Autistic adults (for example, Temple Grandin and Donna Williams) who have written about their own perceptions, describe their thinking processes as lacking in the capacity to generalize. While they may have a full array of particular images in mind that are tagged with a single label, for example, with the label “chair,” for the autistic individual there is no generic chair, no general principle of “chairness.” It seems that for autistic individuals that there is no Platonic ideal, of “chair,” or of anything else. Grandin has a remarkable passage in her book Thinking in Pictures where she describes her process of designing a cattle processing plant as one of sorting through hundreds of thousands of images that she has in her memory and then putting the pieces together to create a new blueprint.

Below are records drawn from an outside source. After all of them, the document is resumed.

(* ===== verification/Monitor.v ===== *)
(** * Monitor

    The pattern src/src/rwlock.c, src/src/msg_queue.c and src/src/pipe.c share: an
    object protected by a mutex, with two condition variables to wait for its
    state to change.  A [lens] says where the three sit in the object; the
    lemmas say what locking, waiting, signalling and unlocking do to the object's
    data and to the wait queues, whatever the other tasks do at the points where
    the calling task gives the processor away. *)
From S2P Require Import Prelude Links Task WaitQueue Mutex Condition.

Section Monitor.
Context {X : Type} (mon : lens X (mutex_t * (condition_t * condition_t))).

(** The first ([false]) and the second ([true]) condition variable. *)
Definition pair_get (w : bool) (p : condition_t * condition_t) : condition_t :=
  if w then snd p else fst p.
Definition pair_set (w : bool) (c : condition_t) (p : condition_t * condition_t) : condition_t * condition_t :=
  if w then (fst p, c) else (c, snd p).

Definition mon_mutex (x : X) : mutex_t := fst (view mon x).
Definition mon_cond (w : bool) (x : X) : condition_t := pair_get w (snd (view mon x)).

Definition mutex_lens : lens X mutex_t.
Proof using mon.
  refine (Lens mon_mutex (fun m x => upd mon (m, snd (view mon x)) x) _ _ _); unfold mon_mutex.
  - intros. by rewrite view_upd.
  - intros. by rewrite <- surjective_pairing, upd_view.
  - intros. by rewrite view_upd, upd_upd.
Defined.
Definition cond_lens (w : bool) : lens X condition_t.
Proof using mon.
  refine (Lens (mon_cond w) (fun c x => upd mon (mon_mutex x, pair_set w c (snd (view mon x))) x) _ _ _);
    unfold mon_cond, mon_mutex; intros; rewrite ?view_upd, ?upd_upd; simpl.
  - by destruct w.
  - rewrite <- (upd_view mon s) at 5. f_equal. by destruct w, (view mon s) as [? []].
  - by destruct w.
Defined.
Definition wait_lens (w : bool) : lens X (condition_t * mutex_t).
Proof using mon.
  refine (Lens (fun x => (mon_cond w x, mon_mutex x))
               (fun p x => upd mon (snd p, pair_set w (fst p) (snd (view mon x))) x) _ _ _);
    unfold mon_cond, mon_mutex; intros; rewrite ?view_upd, ?upd_upd; simpl.
  - by destruct w, t.
  - rewrite <- (upd_view mon s) at 5. f_equal. by destruct w, (view mon s) as [? []].
  - by destruct w.
Defined.

(** The calls of the primitives on the object's parts. *)
Definition mon_lock : Cmd (kern * X) unit := zoom (lift mutex_lens) mutex_lock.
Definition mon_trylock : Cmd (kern * X) bool := zoom (lift mutex_lens) mutex_trylock.
Definition mon_unlock : Cmd (kern * X) unit := zoom (lift mutex_lens) mutex_unlock.
Definition mon_wait (w : bool) : Cmd (kern * X) unit := zoom (lift (wait_lens w)) condition_wait.
Definition mon_timedwait (w : bool) (timer_get_ticks : kern -> Z) (timeout : Z) : Cmd (kern * X) bool :=
  zoom (lift (wait_lens w)) (condition_timedwait timer_get_ticks timeout).
Definition mon_signal (w : bool) : Cmd (kern * X) unit := zoom (lift (cond_lens w)) condition_signal.
Definition mon_broadcast (w : bool) : Cmd (kern * X) unit := zoom (lift (cond_lens w)) condition_broadcast.

(** ** Assumptions on the wait queues

    The calls are made by task [i].  [queues_ok i]: [i] is the current task, is
    in the table and waits nowhere; the three wait queues of the object are
    well-formed and disjoint. *)
Definition queues_ok (i : nat) (s : kern * X) : Prop :=
  current (fst s) = Some i /\ (exists t, tbl (fst s) !! i = Some t) /\
  exists (lm : list nat) (lc : bool -> list nat),
    waiters (tbl (fst s)) (mon_mutex (snd s)) lm /\
    (forall w, cond_waiters (tbl (fst s)) (mon_cond w (snd s)) (lc w)) /\
    NoDup (i :: lm ++ lc false ++ lc true).

(** [D] says something of the object's data only. *)
Definition on_data (D : X -> Prop) : Prop := forall v x, D x -> D (upd mon v x).
Definition between (i : nat) (D : X -> Prop) (s : kern * X) : Prop := queues_ok i s /\ D (snd s).
Definition data_is (D : X -> Prop) (s : kern * X) : Prop := D (snd s).

Lemma NoDup_queues (i : nat) (lm : list nat) (lc : bool -> list nat) w :
  NoDup (i :: lm ++ lc false ++ lc true) ->
  (i ∉ lm) /\ (i ∉ lc w) /\ (forall j, j ∈ lm -> j ∉ lc w ++ [i]) /\
  (forall j, j ∈ lc (negb w) -> j ∉ lc w ++ [i]) /\ NoDup lm /\ (forall v, NoDup (lc v)).
Proof.
  intros [Hi Hnd]%NoDup_cons. apply NoDup_app in Hnd as (H1 & Hd & Hnd).
  apply NoDup_app in Hnd as (H2 & Hd2 & H3).
  assert ((i ∉ lm) /\ (i ∉ lc false) /\ (i ∉ lc true)) as (Ha & Hb & Hc) by set_solver.
  split; [done|]. split; [by destruct w|]. split; [|split; [|split; [done|by intros []]]].
  - intros j Hj. specialize (Hd j Hj). destruct w; set_solver.
  - intros j Hj. destruct w; simpl in *; [specialize (Hd2 j Hj); set_solver|].
    intros [Hj2|Hj2]%elem_of_app; [by apply (Hd2 j Hj2)|set_solver].
Qed.

Lemma mutex_unlock_total k m lm :
  waiters (tbl k) m lm -> exists k' m', mutex_unlock (k, m) = Ret tt (k', m').
Proof.
  intros Hw. destruct (decide (owner m = current k)) as [Ho|Ho].
  - destruct lm as [|w lm]; [rewrite mutex_unlock_last by done; eauto|].
    destruct (mutex_unlock_handoff k m w lm Ho Hw) as (tb & q & tw & -> & _). eauto.
  - rewrite mutex_unlock_foreign by done. eauto.
Qed.

Lemma mon_unlock_spec i s :
  queues_ok i s -> exists k' v, mon_unlock s = Ret tt (k', upd mon v (snd s)).
Proof.
  destruct s as [k x]. intros (_ & _ & lm & lc & Hm & _).
  destruct (mutex_unlock_total _ _ _ Hm) as (k' & m' & Heq).
  eexists k', _. unfold mon_unlock. by rewrite (zoom_Ret (lift mutex_lens) _ _ tt (k', m')).
Qed.

(** The object's data may be written while the mutex is held. *)
Lemma queues_ok_write i k x x' : view mon x' = view mon x -> queues_ok i (k, x) -> queues_ok i (k, x').
Proof. intros Hv. unfold queues_ok, mon_mutex, mon_cond. simpl. by rewrite Hv. Qed.

Lemma mon_lock_free i s :
  queues_ok i s -> locked (mon_mutex (snd s)) = 0 ->
  exists k' v, mon_lock s = Ret tt (k', upd mon v (snd s)) /\ queues_ok i (k', upd mon v (snd s)).
Proof.
  destruct s as [k x]. intros (Hc & Ht & lm & lc & Hm & Hcw & Hnd) H0. simpl in *. eexists _, _. split.
  { unfold mon_lock. by rewrite (zoom_Ret (lift mutex_lens) _ (k, x) _ _ (mutex_lock_free k (mon_mutex x) H0)). }
  split; [done|]. split; [exact Ht|]. exists lm, lc. simpl. unfold mon_mutex, mon_cond. rewrite view_upd.
  split; [exact Hm|]. split; [exact Hcw|exact Hnd].
Qed.

Lemma mutex_lock_always i D k x :
  on_data D -> between i D (k, x) ->
  always (fun s => D (snd s)) (between i D) (fun _ => between i D) (mon_lock (k, x)).
Proof.
  intros HD [Hq Hx]. pose proof Hq as (Hc & (t & Ht) & lm & lc & Hm & Hcw & Hnd).
  destruct (NoDup_queues _ _ _ true Hnd) as (Him & _). simpl in *.
  unfold mon_lock, zoom. simpl. destruct (decide (locked (mon_mutex x) = 0)) as [H0|H0].
  - rewrite mutex_lock_free by done. simpl. split; [|by apply HD].
    split; [done|]. split; [by exists t|]. exists lm, lc. simpl. unfold mon_mutex, mon_cond. rewrite view_upd.
    split; [done|]. split; [|done]. intros w. by apply Hcw.
  - destruct (mutex_lock_busy k (mon_mutex x) i t lm) as (k' & q' & Heq & _); try done.
    rewrite Heq. simpl. split; [by apply HD|]. intros [k2 x2] H2. simpl.
    unfold mon_mutex. by rewrite <- surjective_pairing, upd_view.
Qed.

Lemma mon_lock_always i D s :
  on_data D -> between i D s ->
  always (data_is D) (between i D) (fun _ => between i D) (mon_lock s).
Proof. destruct s. apply mutex_lock_always. Qed.

Lemma wait_core_always w i D prep s :
  on_data D -> (forall t, next_wait (prep t) = next_wait t) -> between i D s ->
  always (data_is D) (between i D) (fun _ => between i D) (zoom (lift (wait_lens w)) (wait_core prep) s).
Proof.
  intros HD Hprep. destruct s as [k x]. intros [Hq Hx].
  pose proof Hq as (Hc & (t & Ht) & lm & lc & Hm & Hcw & Hnd). simpl in *.
  destruct (NoDup_queues _ _ _ w Hnd) as (Him & Hiw & Hmw & _).
  destruct (condition_enqueue_spec prep k (mon_cond w x) i t (lc w))
    as (k1 & q' & He & _ & _ & _ & _ & Hfr); [done|done|done|by apply Hcw|done|].
  assert (Hm1 : waiters (tbl k1) (mon_mutex x) lm) by (by apply Hfr).
  destruct (mutex_unlock_total _ _ _ Hm1) as (k2 & m2 & Hu).
  unfold zoom at 1. simpl. rewrite (wait_core_unfold _ _ _ _ _ _ _ _ He Hu). simpl.
  split; [by apply HD|]. intros [k3 x3] [Hq3 Hx3]. simpl.
  pose proof (mutex_lock_always i D k3 x3 HD (conj Hq3 Hx3)) as Hlock.
  unfold mon_lock, zoom in Hlock. simpl in Hlock. unfold zoom. simpl.
  destruct (decide (locked (mon_mutex x3) = 0)) as [H0|H0].
  - rewrite mutex_lock_free in * by done. simpl in *.
    replace (pair_set w (mon_cond w x3) (snd (view mon x3))) with (snd (view mon x3)); [done|].
    unfold mon_cond. by destruct w, (snd (view mon x3)).
  - destruct Hq3 as (Hc3 & (t3 & Ht3) & lm3 & lc3 & Hm3 & _ & Hnd3).
    destruct (NoDup_queues _ _ _ w Hnd3) as (Him3 & _).
    destruct (mutex_lock_busy k3 (mon_mutex x3) i t3 lm3) as (k4 & q4 & Heq & _); try done.
    rewrite Heq. simpl. split; [by apply HD|]. intros [k5 x5] [Hq5 Hx5]. simpl.
    replace (pair_set w (mon_cond w x5) (snd (view mon x5))) with (snd (view mon x5))
      by (unfold mon_cond; by destruct w, (snd (view mon x5))).
    unfold mon_mutex. by rewrite <- surjective_pairing, upd_view.
Qed.

Lemma wait_lens_id w x : upd (wait_lens w) (view (wait_lens w) x) x = x.
Proof. apply upd_view. Qed.

Lemma lift_wait_id w (k k' : kern) x :
  upd (lift (wait_lens w)) (k', view (wait_lens w) x) (k, x) = (k', x).
Proof.
  change (upd (lift (wait_lens w)) (k', view (wait_lens w) x) (k, x))
    with (k', upd (wait_lens w) (view (wait_lens w) x) x). by rewrite wait_lens_id.
Qed.

(** A kernel step that touches neither the tasks nor who runs, inside a wait. *)
Lemma zoom_in_kern_between w i D (c : Cmd kern unit) k x k' :
  c k = Ret tt k' -> k_tasks k' = k_tasks k -> between i D (k, x) ->
  exists s', zoom (lift (wait_lens w)) (in_kern c) (k, x) = Ret tt s' /\ between i D s'.
Proof.
  intros Hc Hk Hb. exists (k', x). split.
  - rewrite (zoom_Ret (lift (wait_lens w)) _ _ tt (k', view (wait_lens w) x)) by (by apply in_kern_Ret).
    by rewrite lift_wait_id.
  - unfold between, queues_ok, current, tbl in *. simpl in *. by rewrite Hk.
Qed.

Lemma mon_wait_always w i D s :
  on_data D -> between i D s ->
  always (data_is D) (between i D) (fun _ => between i D) (mon_wait w s).
Proof.
  intros HD Hs. unfold mon_wait, condition_wait.
  apply (always_zoom_bind _ _ _ _ _ _ (fun _ => between i D)).
  - destruct s as [k x]. destruct (zoom_in_kern_between w i D interrupt_disable k x _ eq_refl eq_refl Hs)
      as (s' & -> & Hb). exact Hb.
  - intros [] s' Hb. by apply (wait_core_always w i D (set_state TASK_BLOCKED)).
Qed.

Lemma mon_timedwait_always w i D clock timeout s :
  on_data D -> between i D s ->
  always (data_is D) (between i D) (fun _ => between i D) (mon_timedwait w clock timeout s).
Proof.
  intros HD Hs. unfold mon_timedwait, condition_timedwait.
  apply (always_zoom_bind _ _ _ _ _ _ (fun _ => between i D)).
  { destruct s as [k x]. destruct (zoom_in_kern_between w i D interrupt_disable k x _ eq_refl eq_refl Hs)
      as (s' & -> & Hb). exact Hb. }
  intros [] [k x] Hb.
  rewrite (zoom_bind_Ret _ _ _ _ (clock k) (k, view (wait_lens w) x)) by (by apply in_kern_Ret).
  rewrite lift_wait_id.
  apply (always_zoom_bind _ _ _ _ _ _ (fun _ => between i D)).
  - by apply wait_core_always.
  - intros [] [k2 x2] Hb2.
    rewrite (zoom_bind_Ret _ _ _ _ (clock k2) (k2, view (wait_lens w) x2)) by (by apply in_kern_Ret).
    rewrite lift_wait_id. unfold zoom, ret. cbn [pzoom].
    change (view (lift (wait_lens w)) (k2, x2)) with (k2, view (wait_lens w) x2).
    by rewrite lift_wait_id.
Qed.

(** Signalling takes the first waiting task, if any, off its queue. *)
Lemma mon_signal_spec w i s :
  queues_ok i s ->
  exists k' v, mon_signal w s = Ret tt (k', upd mon v (snd s)) /\ queues_ok i (k', upd mon v (snd s)).
Proof.
  destruct s as [k x]. intros (Hc & (t & Ht) & lm & lc & Hm & Hcw & Hnd). simpl in *.
  destruct (NoDup_queues _ _ _ w Hnd) as (_ & Hiw & Hmw & Hother & _).
  pose proof (Hcw w) as Hw.
  assert (Hset : forall c v, mon_cond v (upd mon (mon_mutex x, pair_set w c (snd (view mon x))) x)
                 = if decide (v = w) then c else mon_cond v x).
  { intros c v. unfold mon_cond. rewrite view_upd. by destruct v, w. }
  destruct (lc w) as [|h l] eqn:El.
  - eexists _, _. split; [apply (zoom_Ret (lift (cond_lens w))); by apply condition_signal_empty|].
    split; [done|]. split; [by exists t|]. exists lm, lc. simpl. unfold mon_mutex at 1. rewrite view_upd.
    split; [done|]. split; [|done]. intros v. rewrite Hset. case_decide as Hv; [|apply Hcw].
    subst v. rewrite El. done.
  - destruct (condition_signal_wake k (mon_cond w x) h l Hw) as (tb & q & tw & Heq & Hl & Hs & Htw & Hfr).
    eexists _, _. split; [apply (zoom_Ret (lift (cond_lens w))); exact Heq|].
    split; [done|]. split.
    { unfold tbl. simpl. rewrite list_lookup_insert_ne by set_solver.
      destruct (same_but_wait_state _ _ _ _ Hs Ht) as (ti & Hti & _). by exists ti. }
    exists lm, (fun v => if decide (v = w) then l else lc v). simpl.
    unfold mon_mutex at 1. rewrite view_upd. split; [|split].
    + apply Hfr; [exact Hm|]. intros j Hj. specialize (Hmw j Hj). set_solver.
    + intros v. rewrite Hset. case_decide as Hv; [exact Hl|]. apply Hfr; [apply Hcw|].
      assert (v = negb w) as -> by (by destruct v, w). intros j Hj. specialize (Hother j Hj). set_solver.
    + eapply sublist_NoDup; [exact Hnd|]. constructor. apply sublist_app; [done|].
      destruct w; simpl in *; rewrite El.
      * apply sublist_app; [done|]. by constructor.
      * apply sublist_app; [by constructor|done].
Qed.

(** Broadcasting empties one queue. *)
Lemma mon_broadcast_spec w i s :
  queues_ok i s ->
  exists k' v, mon_broadcast w s = Ret tt (k', upd mon v (snd s)) /\ queues_ok i (k', upd mon v (snd s)).
Proof.
  destruct s as [k x]. intros (Hc & (t & Ht) & lm & lc & Hm & Hcw & Hnd). simpl in *.
  destruct (NoDup_queues _ _ _ w Hnd) as (_ & Hiw & Hmw & Hother & _).
  destruct (condition_broadcast_spec k (mon_cond w x) (lc w) (Hcw w)) as (tb & Heq & Hr & Hfr).
  eexists _, _. split; [apply (zoom_Ret (lift (cond_lens w))); exact Heq|].
  split; [done|]. split.
  { specialize (Hr i). unfold tbl at 1. simpl. rewrite decide_False in Hr by done.
    rewrite Ht in Hr. destruct (tb !! i) as [t'|]; [by exists t'|done]. }
  exists lm, (fun v => if decide (v = w) then [] else lc v). simpl.
  unfold mon_mutex at 1. rewrite view_upd. split; [|split].
  - apply Hfr; [exact Hm|]. intros j Hj. specialize (Hmw j Hj). set_solver.
  - intros v. unfold mon_cond. rewrite view_upd.
    assert (pair_get v (pair_set w (set_cond_waiting None (pair_get w (snd (view mon x)))) (snd (view mon x)))
            = if decide (v = w) then set_cond_waiting None (mon_cond w x) else mon_cond v x) as Hget
      by (by destruct v, w).
    simpl. rewrite Hget. case_decide as Hv; [done|]. apply Hfr; [apply Hcw|].
    assert (v = negb w) as -> by (by destruct v, w). intros j Hj. specialize (Hother j Hj). set_solver.
  - eapply sublist_NoDup; [exact Hnd|]. constructor. apply sublist_app; [done|].
    destruct w; simpl; [rewrite app_nil_r; by apply sublist_inserts_r|by apply sublist_inserts_l].
Qed.
End Monitor.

For autistic thinkers, it seems, all the world, and everything in it, is particular. This would, in part, explain the autistic person’s need for routine and order, and the autistic tendency to become easily overwhelmed by new sensory information. If, for example, every time you came into a room you encountered that room and everything within the room as perceptual information, rather than as phenomena subsumed into general categories, life would be extraordinarily overwhelming, however beautiful, terrifying, and dangerous.

There is a violence in naming, and an even greater violence in generalizing, as those of us who are neurotypical are prone to do. Tonight, at some risk of appearing idiosyncratic and personal, I have tried to move from the particular to the general, to find the whole of the world in a single aspect, as the sociologist Georg Simmel would urge us to do. One can hope that if one is precise and particular enough, that one can move toward theory that is well-grounded enough to honor and encompass the particular, the peculiar, and the rare, in both neurology and elsewhere.

3 comments:

kristina said...

You say here so many things I've had running through my mind these past few years since the word "autism" thundered into our lives. (Charlie was not a "screamer" but was born with big feet which have led to him, as predicted, growing into a very large child at a relatively young age.) Though we are "aut" and have trained ourselves to be prepared for catastrophe at any moment--as much as one can be--often it's words that can cause real hurt, even a discussion that becomes a raging debate about a word like "cure."

My husband can relate to the "people may think I am abducting this child" story----had to do fallout from a trip to McDonalds---

Anonymous said...

I just wonder- why would you thank some terrible human being for a map when he did what he did to your child? You are an amazing person- and I cannot imagine how you could keep it together with all the negative things people were throwing your way. A four year old throwing a tantrum is a spectacle- but it does not warrant a security guard.

Anonymous said...

this is just brilliant and startling and moving. thank you for posting it.